(Records excerpted from a collection)
● ● ● ● ● ● ●
(** What [write] does once the batch is in the memtable. *)
Lemma check_alone dev sh :
  tables_ok sh -> sh_flush_lock sh = false ->
  exists sh' r, write_alone 9 dev sh (WCheck (sn_active (sh_state sh))) = Some (sh', r)
    /\ (let self := store_of sh in
        if decide (memtable_size_limit opt <= estimate_memory (active_mem (st_state self))) then
          let self := switch_memtable self in
          if decide (max_imm_memtables (st_table_option self) <= length (imm_memtables (st_state self)))
          then flush_oldest_imm self (sh_disk sh) dev
          else (Ok tt, (self, sh_disk sh))
        else (Ok tt, (self, sh_disk sh))) = (r, (store_of sh', sh_disk sh'))
    /\ sh_flush_lock sh' = false.
Proof.
  intros Hok Hl. cbn zeta. destruct (store_of_switch sh Hok) as [<- _].
  assert (sh_disk (switch_step opt sh) = sh_disk sh /\ sh_flush_lock (switch_step opt sh) = false) as [Hd Hl'].
  { unfold switch_step. by case_decide. }
  assert (write_alone 9 dev sh (WCheck (sn_active (sh_state sh)))
    = if decide (memtable_size_limit opt <= estimate_memory (get_mem sh (sn_active (sh_state sh))))
      then write_alone 7 dev (switch_step opt sh) WCount else Some (sh, Ok tt)) as ->.
  { case_decide as Hsz; (erewrite write_alone_step; [|cbn; by rewrite ?(decide_True _ _ Hsz), ?(decide_False _ _ Hsz)]);
      [by erewrite write_alone_step|done]. }
  cbn [st_state active_mem LsmConc.store_of]. case_decide; [|by do 2 eexists].
  rewrite <- Hd. generalize dependent (switch_step opt sh). intros sh3 _ Hl'.
  assert (write_alone 7 dev sh3 WCount = if decide (max_imm_memtables opt <= length (sn_imms (sh_state sh3)))
    then write_alone 6 dev sh3 (WFlush FLock) else Some (sh3, Ok tt)) as ->.
  { case_decide as Hsz; (erewrite write_alone_step; [|cbn; by rewrite ?(decide_True _ _ Hsz), ?(decide_False _ _ Hsz)]); done. }
  cbn [st_state imm_memtables st_table_option LsmConc.store_of]. rewrite length_fmap.
  case_decide; [by apply flush_alone|by do 2 eexists].
Qed.

(** [write] cut into the steps other threads can see, run without interruption,
    is the [store_write] of one step: same result, store and directory, on
    every path, errors included; the lock is free again. *)
Theorem write_alone_equiv sh dev batch :
  tables_ok sh -> sh_flush_lock sh = false ->
  exists sh' r, write_alone (2 * length (entries batch) + 12) dev sh (WAppend batch) = Some (sh', r)
    /\ store_write (store_of sh) (sh_disk sh) dev batch = (r, (store_of sh', sh_disk sh'))
    /\ sh_flush_lock sh' = false.
Proof.
  intros Hok Hl.
  replace (2 * length (entries batch) + 12) with (S (S (2 * length (entries batch) + S 9))) by lia.
  destruct (wal_append (sh_wal sh) shard_id batch) as [r wal] eqn:Hw.
  assert (forall l, write_alone (S (S l)) dev sh (WAppend batch) = match r with
    | Ok _ => write_alone l dev (set_log wal sh) (WInsert (sn_active (sh_state sh)) (entries batch))
    | Err e => Some (set_log wal sh, Err e) | Panic => Some (set_log wal sh, Panic) end) as ->.
  { intros l. destruct r; (erewrite write_alone_step; [|cbn; by rewrite Hw]); [|done..]. by erewrite write_alone_step. }
  destruct r as [[]|e|]; [|unfold store_write; cbn; rewrite Hw; by do 2 eexists..].
  rewrite write_alone_inserts, (store_write_logged (store_of sh) (sh_disk sh) dev batch wal Hw).
  assert (tables_ok (set_log wal sh)) as Hok1 by done.
  apply (tables_ok_alter _ (fun t => foldl apply_write t (entries batch)) (sn_active (sh_state (set_log wal sh)))) in Hok1 as Hok2.
  destruct (check_alone dev _ Hok2 Hl) as (sh' & r & Ha & Hs & Hl'). exists sh', r. split; [exact Ha|]. split; [|done].
  rewrite (store_of_alter _ (fun t => foldl apply_write t (entries batch)) Hok1) in Hs. exact Hs.
Qed.

(** ** Running a schedule *)

Inductive Action := Call (i : nat) (batch : WriteBatch) | Sweep (i : nat) | Go (i : nat).

(** One action on a device: a thread starts a call or takes its next step. *)
Definition act (dev : Device) (s : Sys M W) (a : Action) : option (option Event * Sys M W) :=
  let put i t sh := mkSys sh (<[i := t]> (sys_threads s)) in
  match a with
  | Call i batch => match sys_threads s !! i with
      | Some (Writer (WDone _)) => Some (None, put i (Writer (WAppend batch)) (sys_shared s))
      | _ => None end
  | Sweep i => match sys_threads s !! i with
      | Some (Sweeper (FDone _)) => Some (None, put i (Sweeper FLock) (sys_shared s))
      | _ => None end
  | Go i => match sys_threads s !! i with
      | Some (Writer pc) => '(sh, pc', ev) ← write_step dev (sys_shared s) pc; Some (ev, put i (Writer pc') sh)
      | Some (Sweeper pc) => '(sh, pc') ← flush_step dev (sys_shared s) pc; Some (None, put i (Sweeper pc') sh)
      | None => None end
  end.

#[local] Instance ids_left_dec dm : Decision (ids_left dm).
Proof. unfold ids_left. apply _. Defined.

Fixpoint schedule (dev : Device) (s : Sys M W) (l : list Action) : option (list Event * Sys M W) :=
  match l with
  | [] => Some ([], s)
  | a :: l' =>
      if decide (ids_left (sh_disk (sys_shared s))) then
        '(ev, s1) ← act dev s a; '(evs, s2) ← schedule dev s1 l'; Some (option_list ev ++ evs, s2)
      else None
  end.

Lemma act_step dev s a ev s' : device_answers dev -> act dev s a = Some (ev, s') -> step s ev s'.
Proof.
  intros Hdev Ha. destruct a as [i batch|i|i]; cbn in Ha;
    destruct (sys_threads s !! i) as [[pc|pc]|] eqn:Hi; try done.
  - destruct pc; try done. simplify_eq. by eapply step_call.
  - destruct pc; try done. simplify_eq. by eapply step_sweep_call.
  - destruct (write_step dev (sys_shared s) pc) as [[[sh pc'] ev']|] eqn:Hw; [|done]. cbn in Ha. simplify_eq.
    by eapply step_write.
  - destruct (flush_step dev (sys_shared s) pc) as [[sh pc']|] eqn:Hw; [|done]. cbn in Ha. simplify_eq.
    by eapply step_sweep.
Qed.

Lemma run_trans s1 e1 s2 e2 s3 : run s1 e1 s2 -> run s2 e2 s3 -> run s1 (e1 ++ e2) s3.
Proof.
  intros H1' H2. induction H2 as [|e2 s3 ev s4 _ IH Hids Hs]; [by rewrite app_nil_r|].
  rewrite app_assoc. by eapply run_step.
Qed.

Lemma schedule_run dev l : device_answers dev -> forall s evs s', schedule dev s l = Some (evs, s') -> run s evs s'.
Proof.
  intros Hdev. induction l as [|a l IH]; intros s evs s' Hs; cbn in Hs; [simplify_eq; constructor|].
  case_decide as Hids; [|done]. destruct (act dev s a) as [[ev s1]|] eqn:Ha; [|done]. cbn in Hs.
  destruct (schedule dev s1 l) as [[evs1 s2]|] eqn:Hl; [|done]. cbn in Hs. simplify_eq.
  eapply run_trans; [|by apply IH]. apply (run_step _ _ _ [] s); [constructor|done|by eapply act_step].
Qed.
End Theorems.

(** *** Witnesses *)

Abbreviation DemoSys := (Sys SortedAssoc DemoWal).
Definition demo_sys (ts : list Thread) : DemoSys := mkSys (shared_new (mkDemoWal []) demo_disk) ts.
Definition demo_schedule := schedule (M := SortedAssoc) (W := DemoWal) demo_table 0 healthy.

Lemma healthy_answers : device_answers healthy.
Proof. left. by split. Qed.

Definition events_of (r : option (list Event * DemoSys)) : list Event := default [] (fst <$> r).
Definition after (s : DemoSys) (r : option (list Event * DemoSys)) : DemoSys := default s (snd <$> r).

Lemma conc_demo_run ts l :
  bool_decide (is_Some (demo_schedule (demo_sys ts) l)) = true ->
  run demo_table 0 (demo_sys ts) (events_of (demo_schedule (demo_sys ts) l))
    (after (demo_sys ts) (demo_schedule (demo_sys ts) l)).
Proof.
  intros [[evs s] Hs]%bool_decide_eq_true. rewrite Hs. cbn. by apply (schedule_run _ _ healthy l healthy_answers).
Qed.

(** Two writers whose batches interleave, and a sweeper that meets them. *)
Definition one (k : bytes) (v : Byte.byte) : WriteBatch := mkWriteBatch [WPut k [v]].
Definition interleaved : list Action :=
  [Call 0 batch1; Go 0; Go 0; Call 1 batch2; Go 1; Go 1; Go 1; Go 0; Go 1; Go 0; Sweep 2; Go 2; Go 2; Go 2;
   Go 0; Go 0; Go 0; Go 0; Go 0; Go 1; Go 1; Go 1; Go 1; Go 1; Go 1; Go 1; Sweep 2; Go 1; Go 1].
Definition interleaved_ts : list Thread := [idle_writer; idle_writer; idle_sweeper].

(** ** The run in which a write is lost *)

(** Writer 0 logs its batch and takes its snapshot; writer 1 fills the same
    memtable, switches it out and flushes it; then writer 0 inserts. *)
Definition lost_schedule : list Action :=
  [Call 0 (one k1 Byte.x31); Go 0; Go 0; Go 0; Call 1 (one k2 Byte.x32)] ++ replicate 13 (Go 1) ++ replicate 5 (Go 0).
Definition two_writers : list Thread := [idle_writer; idle_writer].
Definition lost : option (list Event * DemoSys) := demo_schedule (demo_sys two_writers) lost_schedule.

(** Both writes returned [Ok], both batches are in the log, and a scan of the
    whole store lists only the key of writer 1: nothing stops a writer from
    inserting into a memtable that was switched out, and flushed, after it took
    its snapshot. *)
Theorem acknowledged_write_lost :
  exists evs s, run demo_table 0 (demo_sys two_writers) evs s
    /\ sys_threads s = [Writer (WDone (Ok tt)); Writer (WDone (Ok tt))]
    /\ logged evs = [one k1 Byte.x31; one k2 Byte.x32]
    /\ (scan <-- store_scan (store_of demo_table 0 (sys_shared s)) (sh_disk (sys_shared s)) 10
                   (Unbounded, Unbounded) false ;;
        lsm_collect Fwd 10 scan) = Ok [(k2, Put [Byte.x32])].
Proof.
  exists (events_of lost), (after (demo_sys two_writers) lost).
  split; [apply conc_demo_run; vm_compute; reflexivity|]. split_and!; vm_compute; reflexivity.
Qed.

Lemma fits_256 n : n <= 1000 -> run_fits 256 n.
Proof. intros Hn. unfold run_fits, u32_max, u64_max. cbv [BLOCK_FIXED_HEADER_SIZE]. lia. Qed.

Ltac write_fits_tac :=
  vm_compute; repeat constructor; unfold key_fits; vm_compute; lia.

Definition interleaved_end : option (list Event * DemoSys) := demo_schedule (demo_sys interleaved_ts) interleaved.


(** A writer writes twice while a sweeper flushes. *)
Definition swept : list Action :=
  [Call 0 batch1; Go 0; Sweep 1; Go 0; Go 1; Go 0; Go 1; Go 0; Go 1; Go 0; Go 0; Go 0; Go 0; Go 0; Go 0; Go 0;
   Sweep 1; Go 1; Go 1; Go 1; Go 0; Go 1; Go 1; Go 0; Go 0; Go 0;
   Call 0 batch2] ++ replicate 13 (Go 0).
Definition swept_ts : list Thread := idle_writer :: replicate 1 idle_sweeper.
Definition swept_end : option (list Event * DemoSys) := demo_schedule (demo_sys swept_ts) swept.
● ● ● ● ● ● ●
(Task details): Which lines belong in the answer? Exactly those from the first line of the entries through the line holding "let self := switch_memtable self in", inclusive, copied unchanged.

(Task output):
(** What [write] does once the batch is in the memtable. *)
Lemma check_alone dev sh :
  tables_ok sh -> sh_flush_lock sh = false ->
  exists sh' r, write_alone 9 dev sh (WCheck (sn_active (sh_state sh))) = Some (sh', r)
    /\ (let self := store_of sh in
        if decide (memtable_size_limit opt <= estimate_memory (active_mem (st_state self))) then
          let self := switch_memtable self in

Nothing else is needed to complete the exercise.